Apple Boosts Hiring Plans, This Time Sending Ripples Through San Diego

Apple Boosts Hiring Plans, This Time Sending Ripples Through San Diego

To get a sense of how a decision by a national employment powerhouse like IPhone maker Apple Inc. can affect a U.S. city, take a look at San Diego.
Apple said it wants to take a bigger bite out of San Diego's technology workforce, a move that's likely to require more real estate in a region already brimming with demand from major life science companies and technology firms such as online retailer Amazon.
Apple said it now plans to employ 1,200 people at its anticipated new San Diego offices, up from the 1,000 employee figure it announced in December when it revealed its intention to move into the Southern California city as part of a larger nationwide expansion. The company expects to need "hundreds of thousands of square feet" of real estate in San Diego to accommodate its growing team in the area.
Kristina Raspe, vice president of global real estate for Cupertino, California-based Apple, said in a statement the company is boosting by 20 percent its original estimate of local employment for engineering-related workers over the next three years. Raspe said the company expects 170 of those employees to be in place by the end of this year, though the company has not divulged their specific work focus.
"San Diego will become a principal engineering hub for Apple, with new positions distributed across a number of specialty engineering fields, to include both hardware and software technologies," Raspe said.

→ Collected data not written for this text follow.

(** * The citus-manager pod-event reconciliation engine

    A shallow embedding of [src/manager/manager.py]: the [Manager] class with
    its three node sets and its provisioning flag, the readiness gate
    [check_pod_readiness], the per-role ADDED and DELETED handlers and the
    event loop [run].

    The program talks to three collaborators that live outside the file:
    the Kubernetes pod-status API, the [DBHandler] and the [ConfigMonitor].
    - The answers of the pod-status API are an input: the state carries the
      list of answers the API is going to give, in call order; an attempt
      that finds the list empty is still waiting for its answer.
    - Calls to [DBHandler.execute_query] and to the [ConfigMonitor] are
      recorded, in order, in the list of effects a computation emits.  They
      are taken to return normally; [DBHandler.get_host_name] is a parameter.
    - Calls to [log] have no influence on the state and are left out. *)

From stdpp Require Import gmap strings list.
From Stdlib Require Import ZArith Lia.

(** ** Exceptions, answers of the platform, recorded effects *)

(** The exception classes the program distinguishes.  [ApiException] is
    [kubernetes.client.rest.ApiException] (the API answered with an error
    status, e.g. 404 for a pod that does not exist); [AssertionError] comes
    from [assert all(readiness)]; [TypeError] from iterating a missing
    [container_statuses]; [TransportError] stands for every other exception
    the HTTP client can raise (connection refused, time-out, ...). *)
Inductive exn : Type :=
  | ApiException
  | AssertionError
  | TypeError
  | TransportError
  | ReadinessError.

Definition is_ApiException (x : exn) : bool :=
  match x with ApiException => true | _ => false end.

(** One answer of [api.read_namespaced_pod_status]: a pod status whose
    [container_statuses] is [None] or the list of the containers' [ready]
    bits, or an exception. *)
Inductive response : Type :=
  | PodStatus (container_statuses : option (list bool))
  | ApiRaises (e : exn).

Inductive effect : Type :=
  | ReadPodStatus (pod_name namespace : string)
  | Sleep (ms : Z)
  | ExecuteQuery (pod service query host : string) (port : Z)
  | ProvisionMaster (pod : string)
  | ProvisionCoordinator (pod : string)
  | ProvisionWorker (pod : string)
  | ProvisionAllNodes.

Definition is_provision (e : effect) : bool :=
  match e with
  | ProvisionMaster _ | ProvisionCoordinator _ | ProvisionWorker _
  | ProvisionAllNodes => true
  | _ => false
  end.

Definition is_query (e : effect) : bool :=
  match e with ExecuteQuery _ _ _ _ _ => true | _ => false end.
Definition OpenSSTable (filePath : string) (fs : FileSystem) : result SSTable.t :=
  match fs !! filePath with
  | None => Err "failed to open file: no such file or directory"
  | Some file =>
      match fst (OpenSSTable_body (mkOpenFile file 0)) with
      | Err e => Err e
      | Ok (index, footer) => Ok (SSTable.mk filePath file index footer)
      end
  end.

(** ** MemTable *)

Definition DefaultMemTableSize : Z := 4 * 1024 * 1024.

Definition ErrMemTableImmutable : string := "memtable is immutable".

(** [sort.Search(n, f)]: the loop [for i < j { h := int(uint(i+j) >> 1);
    if !f(h) { i = h + 1 } else { j = h } }; return i].  Every turn shrinks
    [j - i], so [n] turns are enough; the loop has ended when they are used
    up. *)
Fixpoint Search_loop (fuel : nat) (f : nat -> bool) (i j : nat) : nat :=
  match fuel with
  | O => i
  | S fuel' =>
      if (i <? j)%nat then
        let h := ((i + j) / 2)%nat in
        if negb (f h) then Search_loop fuel' f (h + 1)%nat j
        else Search_loop fuel' f i h
      else i
  end.

Definition Search (n : nat) (f : nat -> bool) : nat := Search_loop n f 0%nat n.

Module MemTable.
Record t : Type := mk {
  entries : list Entry;
  sizeBytes : Z;
  maxSize : Z;
  immutable : bool
}.

Definition NewMemTable (maxSize : Z) : t :=
  let maxSize := if maxSize <=? 0 then DefaultMemTableSize else maxSize in
  mk [] 0 maxSize false.

(** [sort.Search(len(mt.entries), func(i) { return mt.entries[i].Key >= key })] *)
Definition search (es : list Entry) (key : string) : nat :=
  Search (List.length es)
    (fun i => match es !! i with
              | Some e => String.leb key (Key e)
              | None => false
              end).

(** [append(es, nil); copy(es[idx+1:], es[idx:]); es[idx] = entry] *)
Definition insert_at (idx : nat) (entry : Entry) (es : list Entry)
    : list Entry :=
  take idx es ++ entry :: drop idx es.

(** [Set] ([Set] is a reserved word here, hence the name).  [now] is what
    [time.Now().UnixNano()] returns during the call.  The slice holds
    pointers and an existing entry is updated in place: the entry at [idx]
    is replaced by the updated one, its key unchanged. *)
Definition Set_ (mt : t) (key : string) (value : list byte) (now : Z)
    : result unit * t :=
  if immutable mt then (Err ErrMemTableImmutable, mt)
  else
    let idx := search (entries mt) key in
    let entrySize := int64 (len_string key + len_bytes value + 24) in
    let insert :=
      let entry := mkEntry key value now false in
      (Ok tt, mk (insert_at idx entry (entries mt))
                 (int64 (sizeBytes mt + entrySize))
                 (maxSize mt) (immutable mt)) in
    match entries mt !! idx with
    | Some e =>
        if String.eqb (Key e) key then
          let oldSize := len_bytes (Value e) in
          (Ok tt, mk (<[idx := mkEntry (Key e) value now false]> (entries mt))
                     (int64 (int64 (sizeBytes mt - oldSize) + len_bytes value))
                     (maxSize mt) (immutable mt))
        else insert
    | None => insert
    end.

Definition Delete (mt : t) (key : string) (now : Z) : result unit * t :=
  if immutable mt then (Err ErrMemTableImmutable, mt)
  else
    let idx := search (entries mt) key in
    let entrySize := int64 (len_string key + 24) in
    let insert :=
      let entry := mkEntry key [] now true in
      (Ok tt, mk (insert_at idx entry (entries mt))
                 (int64 (sizeBytes mt + entrySize))
                 (maxSize mt) (immutable mt)) in
    match entries mt !! idx with
    | Some e =>
        if String.eqb (Key e) key then
          (Ok tt, mk (<[idx := mkEntry (Key e) (Value e) now true]> (entries mt))
                     (sizeBytes mt) (maxSize mt) (immutable mt))
        else insert
    | None => insert
    end.

(** Returns [(value, true)] as [Some value] and [(nil, false)] as [None]. *)
Definition Get (mt : t) (key : string) : option (list byte) :=
  let idx := search (entries mt) key in
  match entries mt !! idx with
  | Some e =>
      if String.eqb (Key e) key then
        if Deleted e then None else Some (Value e)
      else None
  | None => None
  end.

Definition ShouldFlush (mt : t) : bool := maxSize mt <=? sizeBytes mt.

Definition MakeImmutable (mt : t) : t :=
  mk (entries mt) (sizeBytes mt) (maxSize mt) true.

(** A copy of the slice. *)
Definition GetAllEntries (mt : t) : list Entry := entries mt.

Definition Size (mt : t) : Z := sizeBytes mt.
Definition Count (mt : t) : Z := Z.of_nat (List.length (entries mt)).
Definition IsImmutable (mt : t) : bool := immutable mt.

(** The mutations a caller can apply, with the clock reading of each. *)
Inductive op : Type :=
| OpSet (key : string) (value : list byte) (now : Z)
| OpDelete (key : string) (now : Z)
| OpMakeImmutable.

Definition apply (mt : t) (o : op) : t :=
  match o with
  | OpSet key value now => snd (Set_ mt key value now)
  | OpDelete key now => snd (Delete mt key now)
  | OpMakeImmutable => MakeImmutable mt
  end.

Definition run (maxSize : Z) (ops : list op) : t :=
  fold_left apply ops (NewMemTable maxSize).
End MemTable.

Definition FlushMemTableToSSTable (memTable : MemTable.t) (path : string)
    (fs : FileSystem) : result unit * FileSystem :=
  let entries := MemTable.GetAllEntries memTable in
  if (List.length entries =? 0)%nat then
    (Err "memtable is empty nothing to flush", fs)
  else CreateSSTable path entries fs.

(** ** Compaction (storage/compaction.go) *)

Definition mergeEntries (e1 e2 : Entry) : Entry :=
  if Timestamp e2 <? Timestamp e1 then e1 else e2.

(** What [range sst.index] visits: the Go runtime chooses the order, so it
    is a parameter of everything that iterates over an index. *)
Definition RangeOrder : Type := gmap string Z -> list (string * Z).

(** A read of one entry that compaction performs: the file and the offset. *)
Definition ReadLog : Type := list (string * Z).

Definition getAllEntriesFromSSTable (range : RangeOrder) (sst : SSTable.t)
    : list Entry * ReadLog :=
  fold_left
    (fun '(entries, log) '(key, offset) =>
       let log := log ++ [(SSTable.filePath sst, offset)] in
       match ReadEntryAtOffset (SSTable.file sst) offset with
       | Err _ => (entries, log)
       | Ok entry =>
           if negb (String.eqb (Key entry) key) then (entries, log)
           else (entries ++ [entry], log)
       end)
    (range (SSTable.index sst)) ([], []).

(** The loop of [mergeSortedEntries], by recursion on the entries that are
    left: [entries1[i:]] and [entries2[j:]].  When one side is exhausted the
    other is appended whole, as the two [append]s after the loop do. *)
Fixpoint mergeSortedEntries (entries1 : list Entry) : list Entry -> list Entry :=
  fix merge_with (entries2 : list Entry) : list Entry :=
    match entries1, entries2 with
    | [], _ => entries2
    | _, [] => entries1
    | e1 :: rest1, e2 :: rest2 =>
        if String.ltb (Key e1) (Key e2) then
          e1 :: mergeSortedEntries rest1 entries2
        else if String.ltb (Key e2) (Key e1) then
          e2 :: merge_with rest2
        else
          let merged := mergeEntries e1 e2 in
          if negb (Deleted merged) then
            merged :: mergeSortedEntries rest1 rest2
          else mergeSortedEntries rest1 rest2
    end.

Irvine Co. owns the Eastgate Terrace office building in San Diego's University Town Center neighborhood. Photo: CoStar
"While we haven’t yet settled on a location, plans are also underway to develop a campus that will feature hundreds of thousands of square feet of office, lab and research space," she added.
Apple has the ability to make ripples in an area with its growth. The company said last year it was expanding its facilities in Austin, Texas, a site the company is making its biggest staffing center outside its Silicon Valley headquarters in California. That announcement was big news locally for its effect on boosting property values and real estate demand.
In the case of San Diego, the Apple hiring increase is the latest sign of strength for the University Town Center neighborhood that is expected to serve as the tech giant's local landing spot.
Apple and local landlords have declined to discuss specific addresses, but several commercial brokerage firms have reported that Apple has leased the full 96,543 square feet at Irvine Co.’s Eastgate Terrace office building, at 9779 Towne Centre Drivein UTC. Observers have speculated that location could serve as just a temporary space for the company as its sets up its new local operations.
Apple for several years has had a limited presence in San Diego and currently employs 600 people at five Apple retail stores in the region. San Diego Mayor Kevin Faulconer has publicly said he met in recent weeks with Apple officials to discuss broadening previously announced plans for new engineering-related positions in the region.
Located in northwestern San Diego, UTC was among the region’s most active neighborhoods for office investment and leasing during the past year, with big renovations and purchases by landlords including Newport Beach, California-based Irvine Co., which now owns almost half of all UTC office inventory.
Spurred by continued demand among financial services, life science and other technology tenants -- recently including e-commerce titan Amazon., which opened a new office there last fall -- UTC is among the region’s most expensive office markets. A large, well-heeled company like Apple moving in and taking up more space could push those prices even higher.
CoStar Market Analytics data as of March 7 showed the monthly office rent for UTC at $3.55 per square foot monthly, well above the regional average of $2.69. That’s even as UTC’s office vacancy rate was 10.2 percent, slightly above the regional rate of 9.7 percent.
The busy UTC submarket also has several retail and multifamily development projects underway. In February, it was home to San Diego County’s biggest commercial deal so far in 2019, when Raintree Partners of Dana Point, California, purchased the 333-unit Regents La Jolla apartment complex for $141.5 million from Chicago-based LaSalle Investment Management.